According to official data released today, more than 24,000 people died as a result of the earthquakes that shook Turkey and Syria on Monday.
According to Afad, a Turkish relief organization, 20,665 bodies have been removed from the rubble in Turkey so far, and 3,553 bodies have been counted in Syria, according to an official balance.
These figures bring to 24,218 the total deaths in the two countries struck by an earthquake measuring 7.8 on the Richter scale, which was followed by several aftershocks, one of them measuring 7.5.
This morning, the emergency teams also rescued several people who had been buried under rubble for more than 120 hours in different cities of Turkey.
Masallah Çiçek, a 55-year-old woman, was rescued alive from the ruins of her apartment in Diyarbakir, southeastern Turkey, 122 hours after the earthquake.
Another rescue was broadcast live on Turkish television channels in the early hours of the morning, when another woman, Violet Tabak, 70, was pulled alive from a collapsed building in Kahramanmaras, in the south of the country, 121 hours after the earthquake.
However, hopes of finding more survivors are waning by the minute and rescue work has already stopped in some areas, with crews beginning to remove rubble.
AFAD, under the auspices of the Turkish Interior Ministry, said that around 160,000 search and rescue team members, including international teams and NGOs, are working in the affected areas.

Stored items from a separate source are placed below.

(** * UrbanFix backend: the authorization and request-shaping layer

  A shallow embedding of the Express handlers of the repository
  (index.js, authMiddleware.js and the two unnamed revisions of the
  server file) together with the properties the specification states
  about them.

  The external collaborators (jsonwebtoken, supabase-js, multer, sharp)
  are not part of the repository.  Each of them is represented by a small
  executable model that fixes only what the handlers observe. *)

From Stdlib Require Import String Ascii List ZArith Bool Lia.
From Stdlib Require Import Permutation Sorted DecimalString.
Import ListNotations.

Open Scope string_scope.
Open Scope Z_scope.

(** ** JavaScript values as the handlers see them *)

Module Js.

(** A parsed JSON value.  [undefined] is [None] of [option json]. *)
#[local] Set Warnings "-register-all".
Inductive json : Type :=
| JNull
| JBool (b : bool)
| JNum (n : Z)
| JStr (s : string)
| JArr (items : list json)
| JObj (fields : list (string * json)).

Definition value := option json.

(** ToBoolean: what [!x] and [x && ...] test. *)
Definition truthy (v : value) : bool :=
  match v with
  | None => false
  | Some JNull => false
  | Some (JBool b) => b
  | Some (JNum n) => negb (n =? 0)
  | Some (JStr s) => negb (s =? "")%string
  | Some (JArr _) => true
  | Some (JObj _) => true
  end.

(** [a || b] : the left operand when it is truthy, the right one
    otherwise. *)
Definition or_else (a : value) (b : json) : json :=
  match a with
  | Some v => if truthy a then v else b
  | None => b
  end.

(** [arr.includes(v)] for an array literal of strings: SameValueZero
    never identifies a string with a value of another type. *)
Definition includes (arr : list string) (v : value) : bool :=
  match v with
  | Some (JStr s) => existsb (String.eqb s) arr
  | _ => false
  end.

(** [s.startsWith(p)] *)
Fixpoint startsWith (s p : string) {struct p} : bool :=
  match p with
  | EmptyString => true
  | String a p' =>
      match s with
      | EmptyString => false
      | String b s' => Ascii.eqb a b && startsWith s' p'
      end
  end.

(** [s.split(sep)] for a one-character separator. *)
Fixpoint split (sep : ascii) (s : string) : list string :=
  match s with
  | EmptyString => [EmptyString]
  | String c r =>
      if Ascii.eqb c sep then EmptyString :: split sep r
      else match split sep r with
           | [] => [String c EmptyString]
           | h :: t => String c h :: t
           end
  end.

(** [s.split("/").pop()] : the last piece. *)
Definition pop (l : list string) : option string :=
  match rev l with
  | [] => None
  | x :: _ => Some x
  end.

(** A JavaScript number is an IEEE 754 double.  [double z] is the integer
    held by the double nearest to the integer [z] : no more than 53
    significant bits, a tie going to the even significand.  Up to 2^53 in
    magnitude every integer is its own double.  The exponent range of the
    format is left out: a magnitude of 2^1024 or more, which reads as
    Infinity, is rounded like the others. *)
Definition double (z : Z) : Z :=
  let a := Z.abs z in
  let e := Z.log2 a - 52 in
  if e <=? 0 then z
  else
    let q := a / 2 ^ e in
    let r := a mod 2 ^ e in
    let half := 2 ^ (e - 1) in
    let q' :=
      if r <? half then q
      else if half <? r then q + 1
      else if Z.even q then q else q + 1 in
    Z.sgn z * (q' * 2 ^ e).

(** [Number.MAX_SAFE_INTEGER] *)
Definition MAX_SAFE_INTEGER : Z := 2 ^ 53 - 1.

(** The message of the TypeError that [const { p } = x] throws when [x]
    is undefined. *)
Definition cannot_destructure (p x : string) : string :=
  "Cannot destructure property '" ++ p ++ "' of '" ++ x
  ++ "' as it is undefined.".

(** No blank anywhere in the string. *)
Fixpoint no_space (s : string) : bool :=
  match s with
  | EmptyString => true
  | String c r => negb (Ascii.eqb c " ") && no_space r
  end.

End Js.

(** ** jsonwebtoken, as far as the gates rely on it *)

Module Jwt.

(** The claims the server puts in a token.  [isAdmin = None] is a payload
    without the field (the tokens of index.js and of the oldest
    revision); where the field is present it holds whatever JSON value
    was signed. *)
Record Payload := mkPayload {
  email : string;
  id : string;
  isAdmin : Js.value
}.

(** A signed token before serialisation.  The HMAC is idealised: the
    signature is the key it was made with, and checks against that key
    only.  Times are NumericDate seconds, the whole seconds of the clock
    the library reads at signing and at verification. *)
Record Jws := mkJws {
  payload : Payload;
  iat : Z;
  exp : Z;
  key : string
}.

(** The compact serialisation.  Only three facts about it are used: it
    round-trips, the empty string is no token, and a serialised token
    holds no blank (it is base64url text and dots). *)
Class Codec := {
  encode : Jws -> string;
  decode : string -> option Jws;
  decode_encode : forall j, decode (encode j) = Some j;
  decode_empty : decode "" = None;
  decode_compact : forall s j, decode s = Some j -> Js.no_space s = true
}.

Inductive VerifyError :=
| JwtMissing          (* jwt must be provided *)
| JwtMalformed        (* jwt malformed / invalid token *)
| InvalidSignature
| TokenExpired.

Section Library.
Context {codec : Codec}.

(** [jwt.sign(payload, secret, { expiresIn: '1h' })] at clock [now]. *)
Definition sign (p : Payload) (secret : string) (now : Z) : string :=
  encode {| payload := p; iat := now; exp := now + 3600; key := secret |}.

(** [jwt.verify(token, secret, callback)] at clock [now]: the callback
    gets either an error or the decoded payload. *)
Definition verify (token : option string) (secret : string) (now : Z)
  : VerifyError + Payload :=
  match token with
  | None => inl JwtMissing
  | Some s =>
      match decode s with
      | None => inl JwtMalformed
      | Some j =>
          if negb (key j =? secret)%string then inl InvalidSignature
          else if exp j <=? now then inl TokenExpired
          else inr (payload j)
      end
  end.
End Library.

End Jwt.

(** ** The record store and the object storage (supabase-js)

    The store is external.  What the handlers observe of it is modelled by
    a table of rows, a bucket of object names and a list of pending call
    outcomes: every call to the service first consumes one entry of
    [faults], and fails without effect when the entry is [true] (an empty
    list means that no further call fails). *)

Module Store.

Record Complaint := mkComplaint {
  id : string;
  user_id : string;
  title : Js.json;
  description : Js.json;
  status : Js.json;
  tags : list Js.json;
  image_url : option string;
  upvotes : option Z;
  assigned_to : Js.value;
  admin_comments : Js.value;
  created_at : Z
}.

(** An object of the bucket complaint-images: its path and the pixel size
    of the image it holds. *)
Record Object := mkObject {
  path : string;
  pixels : Z * Z
}.

Record World := mkWorld {
  complaints : list Complaint;
  bucket : list Object;
  faults : list bool;
  clock : Z;
  serial : nat
}.

Definition with_complaints (l : list Complaint) (w : World) : World :=
  mkWorld l (bucket w) (faults w) (clock w) (serial w).

Definition with_bucket (b : list Object) (w : World) : World :=
  mkWorld (complaints w) b (faults w) (clock w) (serial w).

(** *** Computations over the world *)

Definition DB (A : Type) : Type := World -> A * World.

Definition ret {A : Type} (a : A) : DB A := fun w => (a, w).

Definition bind {A B : Type} (m : DB A) (k : A -> DB B) : DB B :=
  fun w => let (a, w') := m w in k a w'.

Definition get_clock : DB Z := fun w => (clock w, w).

(** The outcome of the next call to the service. *)
Definition call : DB bool :=
  fun w =>
    match faults w with
    | [] => (false, w)
    | f :: fs => (f, mkWorld (complaints w) (bucket w) fs (clock w) (serial w))
    end.

(** A fresh decimal name: the key of an inserted row, or a [uuidv4()]. *)
Definition fresh : DB string :=
  fun w =>
    (NilZero.string_of_uint (Nat.to_uint (serial w)),
     mkWorld (complaints w) (bucket w) (faults w) (clock w) (S (serial w))).

(** The [{ data, error }] pair every supabase call resolves to. *)
Inductive Result (A : Type) : Type :=
| Data (a : A)
| Error (message : string).
Arguments Data {A} a.
Arguments Error {A} message.

Definition unreachable : string := "fetch failed".
Definition not_single : string :=
  "JSON object requested, multiple (or no) rows returned".
Definition duplicate : string := "The resource already exists".

(** *** Filters *)

(** [.eq('id', x)] *)
Definition eq_id (x : string) (c : Complaint) : bool := (id c =? x)%string.

(** [.eq('user_id', x)] *)
Definition eq_user_id (x : string) (c : Complaint) : bool :=
  (user_id c =? x)%string.

(** [.contains('tags', [t])] *)
Definition contains_tag (t : string) (c : Complaint) : bool :=
  existsb (fun v => match v with Js.JStr s => (s =? t)%string | _ => false end)
          (tags c).

(** [.order('created_at', { ascending: false })] *)
Fixpoint insert_desc (c : Complaint) (l : list Complaint) : list Complaint :=
  match l with
  | [] => [c]
  | x :: r =>
      if created_at x <=? created_at c then c :: x :: r
      else x :: insert_desc c r
  end.

Definition order_desc (l : list Complaint) : list Complaint :=
  fold_right insert_desc [] l.

(** *** Calls *)

(** [select(...)] with its filters, rows in table order, or ordered
    newest-first when [ordered]. *)
Definition select (p : Complaint -> bool) (ordered : bool)
  : DB (Result (list Complaint)) :=
  fun w =>
    let (failed, w') := call w in
    if failed then (Error unreachable, w')
    else
      let rows := filter p (complaints w') in
      (Data (if ordered then order_desc rows else rows), w').
Lemma mixed_access_fails_witness :
  create_graph (creator trace_whole_then_indexed) ["x"] = inl MixedOutputAccess
  /\ create_graph (creator trace_indexed_then_whole) ["x"] = inl MixedOutputAccess
  /\ create_graph (creator trace_mixed_then_constant) ["x"]
     = inl MixedOutputAccess.
Proof.
  split_and!.
  - destruct (resolve_nodes (creator trace_whole_then_indexed) ["x"])
      as [e|[nd nm]] eqn:H1; [vm_compute in H1; discriminate|].
    refine (proj2 (proj2 (mixed_access_fails
              (creator trace_whole_then_indexed) ["x"]) nd nm H1)
              [ArgNode 0; ArgNode 1] (ArgNode 3) []
              (IndexedModuleOutput 1 (ArgInt 0)) (WholeModuleOutput 1)
              _ _ _ _ eq_refl);
      vm_compute in H1; injection H1 as <- <-.
    + reflexivity.
    + repeat constructor.
    + reflexivity.
    + vm_compute. repeat constructor.
  - destruct (resolve_nodes (creator trace_indexed_then_whole) ["x"])
      as [e|[nd nm]] eqn:H1; [vm_compute in H1; discriminate|].
    refine (proj2 (proj2 (mixed_access_fails
              (creator trace_indexed_then_whole) ["x"]) nd nm H1)
              [ArgNode 0; ArgNode 2] (ArgNode 1) []
              (WholeModuleOutput 1) (IndexedModuleOutput 1 (ArgInt 0))
              _ _ _ _ eq_refl);
      vm_compute in H1; injection H1 as <- <-.
    + reflexivity.
    + repeat constructor.
    + reflexivity.
    + vm_compute. repeat constructor.
  - destruct (resolve_nodes (creator trace_mixed_then_constant) ["x"])
      as [e|[nd nm]] eqn:H1; [vm_compute in H1; discriminate|].
    refine (proj2 (proj2 (mixed_access_fails
              (creator trace_mixed_then_constant) ["x"]) nd nm H1)
              [ArgNode 0; ArgNode 1] (ArgNode 2) [ArgInt 7]
              (IndexedModuleOutput 1 (ArgInt 0)) (WholeModuleOutput 1)
              _ _ _ _ eq_refl);
      vm_compute in H1; injection H1 as <- <-.
    + reflexivity.
    + repeat constructor.
    + reflexivity.
    + vm_compute. repeat constructor.
Defined.

(** C1, as the claim words it, fails when the first loop raises after both
    uses. In [y = a(x); return b(y) + c(y[0])] the first five nodes are
    resolved, [b] is passed the whole result of [a] and [c] an element of
    it; then the addition fails the [assert False] of line 53, and the
    second loop, with its asserts of lines 62 and 68, is never run. *)
Lemma mixed_access_counterexample :
  exists nd nm,
    for_each (resolve_node (creator trace_mixed_then_add) ["x"])
      (enumerate 0 (take 5 trace_mixed_then_add)) (∅, []) = inr (nd, nm)
    /\ WholeModuleOutput 1 ∈ argument_data nd nm
    /\ IndexedModuleOutput 1 (ArgInt 0) ∈ argument_data nd nm
    /\ create_graph (creator trace_mixed_then_add) ["x"]
       = inl UnsupportedOperation
    /\ create_graph (creator trace_mixed_then_add) ["x"]
       <> inl MixedOutputAccess.
Proof.
  do 2 eexists. split; [vm_compute; reflexivity|].
  split; [vm_compute; repeat constructor|].
  split; [vm_compute; repeat constructor|].
  split; [reflexivity|discriminate].
Qed.

(** ** Single steps of the first loop *)

Lemma index_found arg_names name :
  name ∈ arg_names ->
  exists k, index arg_names (TStr name) = inr k
    /\ arg_names !! k = Some name
    /\ forall j, j < k -> arg_names !! j <> Some name.
Proof.
  intros Hin. unfold index.
  destruct (list_find (fun n => TStr n = TStr name) arg_names)
    as [[k x]|] eqn:Hf.
  - apply list_find_Some in Hf as (Hk & [= ->] & Hleast).
    exists k. split_and!; [done..|].
    intros j Hj Hname. by apply (Hleast j name).
  - apply list_find_None in Hf. rewrite Forall_forall in Hf.
    by destruct (Hf name Hin).
Qed.

Lemma index_missing arg_names name :
  name ∉ arg_names -> index arg_names (TStr name) = inl UnknownInput.
Proof.
  intros Hout. unfold index.
  destruct (list_find (fun n => TStr n = TStr name) arg_names)
    as [[k x]|] eqn:Hf; [|done].
  apply list_find_Some in Hf as (Hk & [= ->] & _).
  destruct Hout. apply list_elem_of_lookup. by exists k.
Qed.
(** C5: every candidate GO term of a gene gets the p-value [P_sim] gives
    at connectivity [min(GO-term connectivity, gene connectivity)], each
    connectivity being the number of neighbours of the node; the rows of
    the report carry these values. *)
Theorem get_GO_df_connectivity (gw : genewalk) (n : string) (nbg : list string)
  (full : list go_row) :
  g_adj (MG_graph gw) !! n = Some nbg ->
  GO_table gw n (length nbg) = Ok full ->
  (exists simdf, GO_simdf gw n = Ok simdf /\ map go_id full = map fst simdf) /\
  (forall r, r ∈ full -> exists adj, g_adj (MG_graph gw) !! go_id r = Some adj /\
     n_con_go r = length adj /\
     P_sim (srd gw) (similarity r) (Nat.min (length adj) (length nbg)) = Ok (pval r)) /\
  (forall alpha rows, process_node gw alpha n = Ok rows -> forall r, r ∈ rows ->
     r_n_con_gene r = length nbg /\
     exists adj, g_adj (MG_graph gw) !! r_go_id r = Some adj /\
       r_n_con_go r = length adj /\
       P_sim (srd gw) (r_similarity r) (Nat.min (length adj) (length nbg)) = Ok (r_pval r)).
Proof.
  intros Hn Ht. split; [|split].
  - destruct (GO_table_spec _ _ _ _ Ht) as (simdf & cs & Hs & Hc & ->).
    exists simdf. split; [done|].
    destruct (zip_with_padj cs (fdrcorrection_indep (map c_pval cs))) as (_ & _ & ->);
      [by rewrite fdrcorrection_indep_length, length_map|].
    exact (cand_loop_ids _ _ _ _ (cand_loop_spec _ _ _ _ Hc)).
  - intros r Hr. exact (GO_table_rows _ _ _ _ _ Ht Hr).
  - intros alpha rows Hp r Hr.
    destruct (process_node_ok _ _ _ _ Hp) as [->|(adj & h' & GOdf & Hadj & Hg & ->)];
      [by apply elem_of_nil in Hr|].
    rewrite Hn in Hadj. injection Hadj as <-.
    apply list_elem_of_In, in_map_iff in Hr as (g & <- & Hg').
    apply list_elem_of_In in Hg'.
    unfold get_GO_df in Hg. rewrite Ht in Hg. cbn in Hg. injection Hg as <-.
    apply list_elem_of_filter in Hg' as [_ Hg'].
    split; [done|]. exact (GO_table_rows _ _ _ _ _ Ht Hg').
Qed.

Lemma get_GO_df_connectivity_witness :
  g_adj (MG_graph gw_ex) !! "A1" = Some ["T1"; "T2"; "T3"] /\
  GO_table gw_ex "A1" 3 =
    Ok (match GO_table gw_ex "A1" 3 with Ok o => o | Err _ => [] end) /\
  (exists simdf, GO_simdf gw_ex "A1" = Ok simdf /\
     map go_id (match GO_table gw_ex "A1" 3 with Ok o => o | Err _ => [] end) = map fst simdf).
Proof.
  split; [vm_compute; reflexivity|]. split; [vm_compute; reflexivity|].
  apply (get_GO_df_connectivity gw_ex "A1" ["T1"; "T2"; "T3"]);
    vm_compute; reflexivity.
Defined.

Lemma filter_none {A} (P : A -> Prop) `{forall x, Decision (P x)} (l : list A) :
  (forall x, x ∈ l -> ~ P x) -> filter P l = [].
Proof.
  induction l as [|x l IH]; intros Hl; [done|].
  rewrite filter_cons, decide_False; [|apply Hl, elem_of_cons; by left].
  apply IH. intros y Hy. apply Hl, elem_of_cons. by right.
Qed.

(** C9: a gene that has a vector but no GO neighbour gets an empty table
    from [get_GO_df], without error, and adds no row to the report: the
    loop of [generate_output] goes on with the next node as if the gene
    were absent. *)
Theorem get_GO_df_no_GO_neighbour (gw : genewalk) (n : string) (nbg : list string)
  (ranked : list (string * Q)) :
  g_adj (MG_graph gw) !! n = Some nbg ->
  nv_most_similar gw n = Some ranked ->
  (forall m, m ∈ nbg -> m ∉ GO_nodes (MG_graph gw)) ->
  (forall N_gene_con alpha_FDR, get_GO_df gw n N_gene_con alpha_FDR = Ok []) /\
  (forall alpha_FDR rest outdf,
     gen_loop gw alpha_FDR (n :: rest) outdf = gen_loop gw alpha_FDR rest outdf).
Proof.
  intros Hn Hr Hgo.
  assert (Hdf : forall N alpha, get_GO_df gw n N alpha = Ok []).
  { intros N alpha. unfold get_GO_df, GO_table, GO_simdf, getitem.
    rewrite Hn. cbn. rewrite Hr. cbn.
    rewrite (filter_none (fun m => m ∈ GO_nodes (MG_graph gw)) nbg Hgo).
    rewrite (filter_none (fun x : string * Q => x.1 ∈ []) ranked);
      [done|intros x _ Hx; by apply elem_of_nil in Hx]. }
  split; [exact Hdf|].
  intros alpha rest outdf. cbn [gen_loop].
  destruct (process_node gw alpha n) as [rows|e] eqn:Ep.
  - destruct (process_node_ok _ _ _ _ Ep) as [->|(adj & h' & GOdf & Hadj & Hg & ->)].
    + by rewrite app_nil_r.
    + rewrite Hdf in Hg. injection Hg as <-. cbn. by rewrite app_nil_r.
  - destruct (process_node_err _ _ _ _ Ep) as [->|(adj & Hadj & Hg)]; [done|].
    by rewrite Hdf in Hg.
Qed.

Lemma get_GO_df_no_GO_neighbour_witness :
  g_adj (MG_graph gw_ex) !! "A3" = Some ["A2"] /\
  nv_most_similar gw_ex "A3" = Some [("A2", 0.2)] /\
  (forall m, m ∈ ["A2"] -> m ∉ GO_nodes (MG_graph gw_ex)) /\
  (forall N_gene_con alpha_FDR, get_GO_df gw_ex "A3" N_gene_con alpha_FDR = Ok []) /\
  (forall alpha_FDR rest outdf,
     gen_loop gw_ex alpha_FDR ("A3" :: rest) outdf = gen_loop gw_ex alpha_FDR rest outdf).
Proof.
  assert (Hgo : forall m, m ∈ ["A2"] -> m ∉ GO_nodes (MG_graph gw_ex)).
  { intros m Hm. apply list_elem_of_singleton in Hm as ->.
    apply (bool_decide_unpack _). vm_compute. exact I. }
  split; [vm_compute; reflexivity|]. split; [vm_compute; reflexivity|].
  split; [exact Hgo|].
  apply (get_GO_df_no_GO_neighbour gw_ex "A3" ["A2"] [("A2", 0.2)]);
    [vm_compute; reflexivity|vm_compute; reflexivity|exact Hgo].
Defined.

(** ** The final sort *)

Lemma code_le_total c1 c2 : code_le c1 c2 = true \/ code_le c2 c1 = true.
Proof.
  destruct c1 as [i|], c2 as [j|]; cbn; auto.
  destruct (Nat.leb_spec i j), (Nat.leb_spec j i); auto; lia.
Qed.

Lemma code_le_trans c1 c2 c3 :
  code_le c1 c2 = true -> code_le c2 c3 = true -> code_le c1 c3 = true.
Proof.
  destruct c1 as [i|], c2 as [j|], c3 as [k|]; cbn; try done.
  intros H1 H2. apply Nat.leb_le in H1, H2. apply Nat.leb_le. lia.
Qed.

Lemma padj_pval_le_iff r1 r2 :
  padj_pval_le r1 r2 = true <->
  r_padj r1 < r_padj r2 \/ (r_padj r1 == r_padj r2 /\ r_pval r1 <= r_pval r2).
Proof.
  unfold padj_pval_le. rewrite orb_true_iff, andb_true_iff, Qltb_spec, Qeq_bool_iff,
    Qle_bool_iff. done.
Qed.

Lemma padj_pval_le_total r1 r2 :
  padj_pval_le r1 r2 = true \/ padj_pval_le r2 r1 = true.
Proof.
  rewrite !padj_pval_le_iff.
  destruct (Q_dec (r_padj r1) (r_padj r2)) as [[H|H]|H]; auto.
  destruct (Qlt_le_dec (r_pval r1) (r_pval r2)) as [H'|H'].
  - left. right. split; [done|by apply Qlt_le_weak].
  - right. right. split; [by apply Qeq_sym|done].
Qed.

Lemma padj_pval_le_trans r1 r2 r3 :
  padj_pval_le r1 r2 = true -> padj_pval_le r2 r3 = true -> padj_pval_le r1 r3 = true.
Proof.
  rewrite !padj_pval_le_iff.
  intros [H1|[E1 H1]] [H2|[E2 H2]].
  - left. eapply Qlt_trans; eauto.
  - left. by rewrite <- E2.
  - left. by rewrite E1.
  - right. split; [eapply Qeq_trans; eauto|eapply Qle_trans; eauto].
Qed.

Lemma row_le_total cats r1 r2 : row_le cats r1 r2 = false -> row_le cats r2 r1 = true.
Proof.
  unfold row_le. intros H. apply orb_false_iff in H as [H1 H2].
  apply negb_false_iff in H1. rewrite H1. cbn.
  destruct (code_le (cat_code cats (r_hgnc r1)) (cat_code cats (r_hgnc r2))); [|done].
  cbn in *. destruct (padj_pval_le_total r1 r2) as [E|E]; [congruence|done].
Qed.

The 53-member Portuguese team sent to Turkey is already operating search and rescue missions in the country, Interior Administration Minister José Luís Carneiro said on Friday.
UN Under-Secretary-General for Humanitarian Affairs and Emergency Relief Coordinator Martin Griffiths today announced a special grant of $25 million (23.3 million euros) to bolster relief efforts in Syria.
The funds, which come from the United Nations Central Emergency Response Fund, will try to respond to the most urgent needs of the hundreds of thousands of people affected by the earthquakes, the UN said in a statement.
The Syrian government announced on Friday that it will accept international aid to be sent to areas controlled by rebel forces from areas under its control.